Recenzja EA Sports UFC 5 - a na kartach sędziowskich remis...

Mimo kilku miłych dla oka nowości EA Sports UFC 5 to w większości ta sama gra, co poprzednia. Jednym to się spodoba, inni poczekają na większą rewolucję w wirtualnym MMA.

Recenzja EA Sports UFC 5 - a na kartach sędziowskich remis...

Trochę się w przypadku świata sportowych bijatyk pozmieniało. Uznaną i cenioną serię Fight Night od EA Sports zastąpiło EA Sports UFC, które przez ostatnie lata starało się znaleźć swoją tożsamość w gąszczu innych produkcji sygnowanych charakterystycznym „icynegejm” na starcie.

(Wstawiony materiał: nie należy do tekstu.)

Example descriptor_listed_witness : exists items rest,
    take 11 ([0x05; 0x01; 0x75; 8; 0x95; 4; 0xa1; 1; 0x81; 2; 0x16] : list Z) = concat (map encode items) ++ rest /\
    Forall wf_item items /\ incomplete rest /\
    mini_hid_parse_report_descriptor [0x05; 0x01; 0x75; 8; 0x95; 4; 0xa1; 1; 0x81; 2; 0x16] 11 true =
      Some (Header :: lines_of [] items ++ end_lines 11 rest).
Proof. apply (descriptor_listed _ 11); [repeat (constructor; [unfold is_u8; lia | ]); constructor | cbn; lia]. Defined.

Example listing_example :
  mini_hid_parse_report_descriptor [0x05; 0x01; 0x75; 8; 0x95; 4; 0xa1; 1; 0x15; 0x81; 0x81; 2; 0xc0; 0x16] 14 true =
  Some [Header; UsagePage false 1; ReportSize false 8 false; ReportCount false 4; Collection false 1;
        LogicalMinimum true (-127); Input true 2 8 4 32 4 false; EndCollection false; Truncated 13].
Proof. vm_compute. reflexivity. Qed.

(** A long item is not skipped: the comment says it is, but only the two bytes of
    its header are, and its data are listed as an item. *)
Example long_item_not_skipped :
  mini_hid_parse_report_descriptor [0xfe; 2; 0x10; 0x81; 0x02] 5 true =
  Some [Header; LongItem; Input false 2 0 0 0 0 false].
Proof. vm_compute. reflexivity. Qed.

(** The search from a state where what opening gives is not open. *)
Lemma search_spec sys devdir vid pid found w :
  (forall path nb, open_rdwr sys path nb ∉ fds w) ->
  let dir := default DEV devdir in
  let hit := ents ← opendir sys dir; List.find (matches sys dir vid pid) ents in
  exists w', mini_hid_open_hidraw sys devdir vid pid found w = Done (answer sys dir found hit) w' /\
    dirs w' = dirs w /\ fds w' = left_open sys dir hit ++ fds w.
Proof.
  intros Hfresh. cbv zeta. unfold mini_hid_open_hidraw.
  replace (match devdir with Some d => d | None => DEV end) with (default DEV devdir) by (by destruct devdir).
  destruct (opendir sys (default DEV devdir)) as [ents|]; cbn [mbind option_bind]; [ | by exists w].
  by apply (scan_spec sys _ vid pid found ents (Devs (fds w) (S (dirs w)) (nonblock w))).
Qed.

(** A search for a device gives the first entry of the directory that is one
    with the identification and can be opened, with its path as far as it fits,
    or -1; it closes every other device and the directory, and nothing else
    stays open. *)
Theorem hidraw_search_gives_back sys devdir vid pid found w :
  (forall path nb, open_rdwr sys path nb ∉ fds w) ->
  let dir := default DEV devdir in
  let hit := ents ← opendir sys dir; List.find (matches sys dir vid pid) ents in
  exists w', mini_hid_open_hidraw sys devdir vid pid found w = Done (answer sys dir found hit) w' /\
    dirs w' = dirs w /\ fds w' = left_open sys dir hit ++ fds w.
Proof. apply search_spec. Qed.

(** Two devices, the second the one looked for. *)
Definition demo_sys : system :=
  System (fun _ => Some [lit "null"; lit "hidraw0"; lit "hidraw1"])
    (fun p _ => if bool_decide (p = lit "/dev/hidraw0") then 5 else 6)
    (fun fd => if fd =? 5 then Some (Devinfo 3 1 2) else Some (Devinfo 3 0x1234 0x5678))
    (fun _ => 0) (fun _ _ => 0) (fun _ _ => (0, [])) (fun _ _ => 0) (fun _ => None) (fun _ _ => None) (fun _ _ => (0, [])).

Lemma hidraw_search_gives_back_witness : exists w',
  mini_hid_open_hidraw demo_sys None 0x1234 0x5678 (Some 8) (Devs [3] 0 (fun _ => false)) = Done (6, Some (lit "/dev/hi")) w' /\
  dirs w' = 0%nat /\ fds w' = [6; 3].
Proof.
  apply (hidraw_search_gives_back demo_sys None 0x1234 0x5678 (Some 8) (Devs [3] 0 (fun _ => false))).
  intros path nb. cbn. case_bool_decide; by rewrite list_elem_of_singleton.
Defined.

(** The report descriptor fits the structure it is read into and the buffer it
    is copied to, if the kernel gives only what fits its structure. *)
Lemma report_descriptor_fits sys fd bufsize :
  (forall s, raw_desc sys fd s = None \/ exists v, raw_desc sys fd s = Some (s, v) /\ s <= HID_MAX_DESCRIPTOR_SIZE) ->
  0 <= bufsize < 2 ^ 31 -> (forall n, desc_size sys fd = Some n -> INT_MIN <= n <= INT_MAX) ->
  exists r, mini_hid_get_report_descriptor sys fd true bufsize = Some r.
Proof.
  intros Hk Hb Hn. unfold mini_hid_get_report_descriptor. cbn [negb]. destruct (desc_size sys fd) as [n|]; [ | by eexists].
  specialize (Hn n eq_refl). unfold INT_MIN, INT_MAX in Hn. cbv zeta. set (size := if _ <? _ then _ else _).
  assert (Hs : u32 size <= bufsize).
  { unfold size, s32, u32, u64. destruct (Z.ltb_spec bufsize (n mod 18446744073709551616)); dlia. }
  destruct (Hk (u32 size)) as [-> | (v & -> & Hv)]; [by eexists | ].
  destruct (Z.leb_spec (u32 size) HID_MAX_DESCRIPTOR_SIZE), (Z.leb_spec (u32 size) bufsize); try lia. cbn [andb]. by eexists.
Qed.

Były przecież romanse z czymś na kształt Ultimate Team w EA Sports UFC 3, było również trochę zabawy w ogrywanie prawdziwych wydarzeń giganta MMA w ramach gry. Była nawet zabawa w drogę do statusu GOAT (Greatest of All Time, czyli w skrócie zawodnika wszech czasów) oraz podwójnych pasów goniąc za modą podwójnych mistrzów (Connor McGregor) czy też patrząc na początki Jorge Masvidala czy Kimbo Slice’a kampania zaczynała się od walk podwórkowych, aby później przejść do profesjonalnego MMA.

Nie dziwi mnie więc fakt, że w przypadku EA Sports UFC 5 tych oryginalnych pomysłów zdecydowanie zabrakło. Co prawda jest kilka nowości, ale prawda jest taka, że część z nich powinna się pojawić już dawno temu.

Z podwórka na areny… ponownie

Tak jak wspomniałem we wstępie – jeśli myślicie, że EA Sports UFC 5 wprowadzi w ramach kariery trochę więcej świeżości, to muszę was rozczarować.

System jest tak naprawdę bardzo podobny do tego, który pojawił się w przypadku poprzednich gier. Do tego stopnia, że jeśli ktoś dobrze pamięta jak w łatwy sposób dotrzeć do statusu GOAT (jakieś 10 godzin w moim przypadku), to zapewne i tym razem zrobi to w bardzo szybki sposób. To co jednak najbardziej zaskakuje w przypadku EA Sports UFC 5 to fakt, że komputerowi przeciwnicy prowadzonego przez nas zawodnika są zdecydowanie bardziej zaskakujący, co wynika z kilku nowych elementów rozgrywki.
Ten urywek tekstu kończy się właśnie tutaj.